Stuttgarter drohen mit Regressforderung für Rückrufe
Daimler prüft Klage gegen Mitsubishi

Gut einen Monat nach dem überraschenden Rückzug des Autobauers Daimler-Chrysler vom japanischen Partner Mitsubishi Motors (MMC) deutet sich ein neuer Konflikt zwischen den Herstellern an. Die Stuttgarter prüfen eine Klage auf Schadensersatz gegen MMC, bestätigte ein Daimler-Sprecher in Stuttgart.

hof/hz FRANKFURT. Anlass ist eine Serie von Rückrufaktionen bei der seit kurzem zu Daimler gehörenden ehemaligen Mitsubishi-LKW-Tochter Fuso. "Wir wurden von Daimler-Chrysler informiert, dass sie eine Entschädigungsforderung erwägen", bestätigte auch der japanische Automobilhersteller in Tokio. Ob Daimler Chrysler - die Ansprüche "im Interesse unserer Aktionäre", wie der Sprecher sagte, tatsächlich anmeldet, sei noch unklar. Er wollte auch keine Angaben darüber machen, ob die Stuttgarter nur die Erstattung der direkten Kosten der Rückrufe prüfen oder zusätzlich Entschädigung für den Imageschaden verlangen wollen. Daher könnten auch keine Aussagen zur Höhe gemacht werden.

Der Konzern hatte Ende April beschlossen, sich nicht an einer notwendigen Kapitalspritze für MMC zu beteiligen und damit seinen Rückzug bei MMC eingeläutet. Auf Projektebene werde man aber weiter zusammenarbeiten, hatten beide Seiten betont. Der bisherige Anteil von 37 Prozent wird sich nach der Kapitalerhöhung in Höhe von 3,44 Mrd. Euro auf etwas mehr als 20 Prozent verringern. Bei Fuso haben die Stuttgarter ihre Beteiligung erst im März dieses Jahres auf 65 Prozent aufgestockt. Die Ursachen für die Rückrufaktionen liegen weit vor dieser Zeit.

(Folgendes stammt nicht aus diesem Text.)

(** The two ends [UpdateFrontmatter] computes, and the body it cuts out. *)
Lemma update_bounds rest :
  match (if Z.ltb (Index rest front_close) 0
         then (if HasSuffix rest (nl +:+ mark) then Some (len rest - 3, len rest + 1) else None)
         else Some (Index rest front_close, Index rest front_close + 5)) with
  | None => True
  | Some (e, bodyStart) => ∃ fm tail body, rest = fm +:+ tail ∧ e = len fm ∧ front_end rest = Some e ∧
      (tail = front_close +:+ body ∨ tail = mark ∧ body = EmptyString) ∧
      (if Z.leb bodyStart (len rest) then slice rest bodyStart (len rest) else Some EmptyString) = Some body
  end.
Proof.
  pose proof (front_end_cases rest) as Hend. unfold front_end in *.
  destruct (Index rest front_close <? 0)%Z eqn:Hneg; [destruct (HasSuffix rest (nl +:+ mark)); [|done]|].
  - apply Z.ltb_lt in Hneg. destruct Hend as [(fm & body & E & He & Hi)|(fm & E & He & Hi)]; [pose proof (len_nonneg fm); lia|].
    exists (fm +:+ nl), mark, EmptyString. rewrite str_app_assoc, len_app. rewrite (proj2 (Z.leb_gt _ _)) by lia.
    split_and!; try done. by right.
  - apply Z.ltb_ge in Hneg. destruct Hend as [(fm & body & E & He & _)|(fm & E & He & Hi)]; [|lia].
    exists fm, (front_close +:+ body), body. rewrite He. split_and!; [done..|by left|].
    rewrite E. replace (len (fm +:+ front_close +:+ body)) with (len fm + (5 + len body)) by (by rewrite len_app, len_app).
    pose proof (len_nonneg body). rewrite (proj2 (Z.leb_le _ _)) by lia.
    rewrite <- str_app_assoc. apply slice_from; rewrite len_app; change (len front_close) with 5; lia.
Qed.

(** What [UpdateFrontmatter] makes of a file's text: no panic, and on success
    the frontmatter between the marks is replaced and the rest kept. *)
Lemma update_content_cases updates data :
  ∃ r, update_content updates data = Some r ∧
    ∀ out, r = Ok out → ∃ fm tail body root m others doc fm',
      ReplaceAll data crlf nl = front_open +:+ fm +:+ tail ∧
      (tail = front_close +:+ body ∨ tail = mark ∧ body = EmptyString) ∧
      front_end (fm +:+ tail) = Some (len fm) ∧
      yaml_Node fm = Some root ∧ n_Content root = m :: others ∧ n_Kind m = MappingNode ∧
      yaml_Encode (with_content (with_content (foldl apply_update (n_Content m) updates) m :: others) root) = Some doc ∧
      fm' = trim_right (is_ascii newline) (TrimSuffix doc ("..." +:+ nl)) ∧
      out = front_open +:+ fm' +:+ front_close +:+ body.
Proof.
  unfold update_content. set (text := ReplaceAll data crlf nl).
  destruct (HasPrefix text front_open) eqn:Hp; opt_step; [|by eexists]. destruct (open_slice text Hp) as (rest & Et & ->). opt_step.
  pose proof (update_bounds rest) as Hend. destruct (if (_ <? 0)%Z then _ else _) as [[e bs]|]; [|by eexists].
  destruct Hend as (fm & tail & body & -> & -> & Hfe & Htail & ->). rewrite slice_to by done. opt_step.
  destruct (yaml_Node fm) as [root|] eqn:Hn; [|by eexists]. destruct (n_Content root) as [|m others] eqn:Hc; [by eexists|].
  case_bool_decide; [|by eexists]. case_bool_decide; [|by eexists]. cbn [negb orb].
  destruct (yaml_Encode _) as [doc|] eqn:He; [|by eexists]. eexists; split; [done|]. intros out [= <-].
  by exists fm, tail, body, root, m, others, doc, (trim_right (is_ascii newline) (TrimSuffix doc ("..." +:+ nl))).
Qed.

(** C38: [UpdateFrontmatter] never panics.  When it reports success, the node that is
    encoded is the parsed document with only its top mapping changed: the keys stay in
    their order and the new ones follow; an updated key has the node of its new
    value, and every other key the node it had, with its lists, style and comments.
    The file then is that encoding between the marks, and after them the same markdown
    with its line ends normalised; if it has no other carriage returns, parsing the
    new file gives the old body.  The mode is kept and no other file is touched. *)
Theorem UpdateFrontmatter_spec o path updates fs :
  updates ≠ [] → NoDup updates.*1 → admissible o path fs →
  ∃ r fs', UpdateFrontmatter o path updates fs = Some (r, fs') ∧
    (r = Ok tt → ∃ f fm tail body root m others ps qs doc fm',
      fs !! path = Some f ∧ ReplaceAll (f_data f) crlf nl = front_open +:+ fm +:+ tail ∧
      (tail = front_close +:+ body ∨ tail = mark ∧ body = EmptyString) ∧
      yaml_Node fm = Some root ∧ n_Content root = m :: others ∧ n_Content m = mapping ps ∧
      yaml_Encode (with_content (with_content (mapping qs) m :: others) root) = Some doc ∧
      qs.*1 = (ps.*1 ++ (scalar EmptyString <$> absent (mapping ps) updates.*1))%list ∧
      (∀ k, mapping_get (mapping qs) k = match (list_to_map updates : gmap string yaml_value) !! k with
                                         | Some v => Some (toYAMLNode v)
                                         | None => mapping_get (mapping ps) k
                                         end) ∧
      fm' = trim_right (is_ascii newline) (TrimSuffix doc ("..." +:+ nl)) ∧
      f_data <$> fs' !! path = Some (front_open +:+ fm' +:+ front_close +:+ body) ∧
      f_mode <$> fs' !! path = Some (f_mode f) ∧
      (∀ q, q ≠ path → fs' !! q = fs !! q) ∧
      (free_of carriage_return (ReplaceAll (f_data f) crlf nl) → ∀ p s,
        ParseFile fs' path = Some (Ok s) → ∀ s0, ParseBytes (f_data f) p = Some (Ok s0) → spec_Body s = spec_Body s0)).
Proof.
  intros Hne Hnd Hadm. unfold UpdateFrontmatter. rewrite decide_False by done. destruct (fs !! path) as [f|] eqn:Hf; [|by eexists _, _].
  destruct (update_content_cases updates (f_data f)) as (r & -> & Hr). opt_step. destruct r as [out|e]; [|by eexists _, _].
  destruct (Hr out eq_refl) as (fm & tail & body & root & m & others & doc & fm' & Hdata & Htail & Hend & Hnode & Hc & Hk & Henc & Hfm' & ->).
  eexists _, _. split; [by rewrite <- surjective_pairing|]. intros Hok.
  destruct (write_back_ok o path _ fs f Hadm Hf Hok) as [Hpath Hothers].
  destruct (yaml_Node_pairs _ _ _ _ Hnode Hc Hk) as [ps Hps]. destruct (updates_spec updates Hnd ps) as (qs & Hqs & Hkeys & Hget).
  rewrite Hps in Henc. unfold mapping in Hqs at 1. rewrite Hqs in Henc.
  exists f, fm, tail, body, root, m, others, ps, qs, doc, fm'. rewrite Hpath. split_and!; try done.
  intros Hfree p s. rewrite Hdata in Hfree. unfold ParseFile. rewrite Hpath. cbn [f_data].
  destruct (yaml_Encode_lines _ _ Henc) as [Hcr Hlines].
  rewrite ParseBytes_assembled; [|rewrite Hfm'; by apply front_out_mark|rewrite Hfm'; by apply front_out_free|by eapply tail_free].
  opt_step. rewrite (ParseBytes_split _ p fm tail body Hdata Htail Hend).
  destruct (yaml_Spec fm') as [s'|]; [|done]. intros [= <-] s0. destruct (yaml_Spec fm) as [s''|]; [|done]. by intros [= <-].
Qed.
End facts.

(** ** A run with flat [key: value] frontmatter *)

Module FrontRun.
Definition line_pair (line : string) : option (yaml_node * yaml_node) :=
  match Cut ":"%char line with
  | Some (k, v) => Some (scalar EmptyString k, scalar EmptyString (TrimPrefix v " "))
  | None => None
  end.

Definition pairs_of (text : string) : list (yaml_node * yaml_node) := omap line_pair (Split newline text).

Fixpoint print_pairs (content : list yaml_node) : string :=
  match content with
  | k :: v :: rest => n_Value k +:+ ": " +:+ n_Value v +:+ nl +:+ print_pairs rest
  | _ => EmptyString
  end.

(** Encodings that would need quotes are refused. *)
Definition checked (out : string) : option string :=
  if decide (free_of carriage_return out ∧ Forall (λ l, HasPrefix l mark = false) (Split newline out)) then Some out else None.

Lemma checked_ok out out' : checked out = Some out' →
  free_of carriage_return out' ∧ Forall (λ l, HasPrefix l mark = false) (Split newline out').
Proof. unfold checked. case_decide; [|done]. by intros [= <-]. Qed.

Definition field (text key : string) : string := from_option n_Value EmptyString (mapping_get (mapping (pairs_of text)) key).

Definition branch_node (k : yaml_kind) (c : list yaml_node) : yaml_node := MkNode k EmptyString EmptyString no_layout c.
Definition decode (text : string) : option yaml_node := Some (branch_node DocumentNode [branch_node MappingNode (mapping (pairs_of text))]).
Definition encode (doc : yaml_node) : option string :=
  match n_Content doc with [m] => checked (print_pairs (n_Content m)) | _ => None end.
Definition marshal (s : string) : option string := checked (s +:+ nl).

Lemma decode_pairs text doc m others : decode text = Some doc → n_Content doc = m :: others → n_Kind m = MappingNode →
  ∃ ps : list (yaml_node * yaml_node), n_Content m = ps ≫= λ p, [p.1; p.2].
Proof. unfold decode. intros [= <-] [= <- <-] _. by exists (pairs_of text). Qed.

Lemma encode_lines doc out : encode doc = Some out →
  free_of carriage_return out ∧ Forall (λ l, HasPrefix l mark = false) (Split newline out).
Proof. unfold encode. repeat case_match; try done; apply checked_ok. Qed.

Lemma marshal_lines x out : marshal x = Some out →
  free_of carriage_return out ∧ Forall (λ l, HasPrefix l mark = false) (Split newline out).
Proof. apply checked_ok. Qed.

#[export] Instance LineYaml : YamlLib := {|
  yaml_Spec text := Some (MkSpec (field text "title") (field text "status") [] [] (field text "effort") 0 0 (field text "author")
                            None None None EmptyString EmptyString EmptyString EmptyString false);
  yaml_Node := decode;
  yaml_Encode := encode;
  yaml_Marshal := marshal;
  yaml_Node_pairs := decode_pairs;
  yaml_Encode_lines := encode_lines;
  yaml_Marshal_lines := marshal_lines
|}.

Definition spec_text : string :=
  "---" +:+ nl +:+ "title: A" +:+ nl +:+ "status: drafted" +:+ nl +:+ "---" +:+ nl +:+ nl +:+ "# A" +:+ nl.
Definition disk : FileSystem := <["specs/a.md" := MkFile spec_text 420]> ∅.
Definition fine : Outcomes string := MkOutcomes (Ok "specs/.tmp") None None None None None None.

Lemma UpdateFrontmatter_spec_witness :
  UpdateFrontmatter fine "specs/a.md" [("status", VString "stale"); ("updated", VDate 2026 3 9)] disk =
    Some (Ok tt, <["specs/a.md" := MkFile ("---" +:+ nl +:+ "title: A" +:+ nl +:+ "status: stale" +:+ nl +:+ "updated: 2026-03-09"
                                           +:+ nl +:+ "---" +:+ nl +:+ nl +:+ "# A" +:+ nl) 420]> disk) ∧
  ∃ r fs', UpdateFrontmatter fine "specs/a.md" [("status", VString "stale"); ("updated", VDate 2026 3 9)] disk = Some (r, fs').
Proof.
  split; [vm_compute; reflexivity|].
  destruct (UpdateFrontmatter_spec fine "specs/a.md" [("status", VString "stale"); ("updated", VDate 2026 3 9)] disk) as (r & fs' & E & _).
  - discriminate.
  - apply NoDup_cons; split; [intros Hin; apply list_elem_of_singleton in Hin; discriminate|]. apply NoDup_singleton.
  - split; [vm_compute; reflexivity|discriminate].
  - exists r, fs'. exact E.
Defined.
End FrontRun.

Mitsubishi wird derzeit in Japan von einem Rückrufskandal nach dem anderen erschüttert. MMC musste jüngst einräumen, zahlreiche Mängel in der Vergangenheit vertuscht zu haben. Unter dem gleichen Verdacht steht die ehemalige LKW-Tochter Fuso. Gestern räumte Fuso über 90 weitere Mängel an seinen Fahrzeugen ein. Erst vor knapp drei Wochen hatte der Autobauer den Rückruf von rund 180 000 Lastwagen und Bussen angeordnet.

Für Daimler kommt die Eskalation zu einem denkbar ungünstigen Zeitpunkt. So ruhen nach dem Mitte Mai bekannt gegeben Ausstieg bei der südkoreanischen Hyundai Motor die Hoffnungen im asiatischen LKW-Markt auf Fuso. Doch zeitgleich mit der Aufwertung von Fuso in der Asien-Strategie von Daimler werden nun bei der bisher profitablen Firma immer mehr Unregelmäßigkeiten aufgedeckt. Fuso droht damit ein massiver Imageschaden.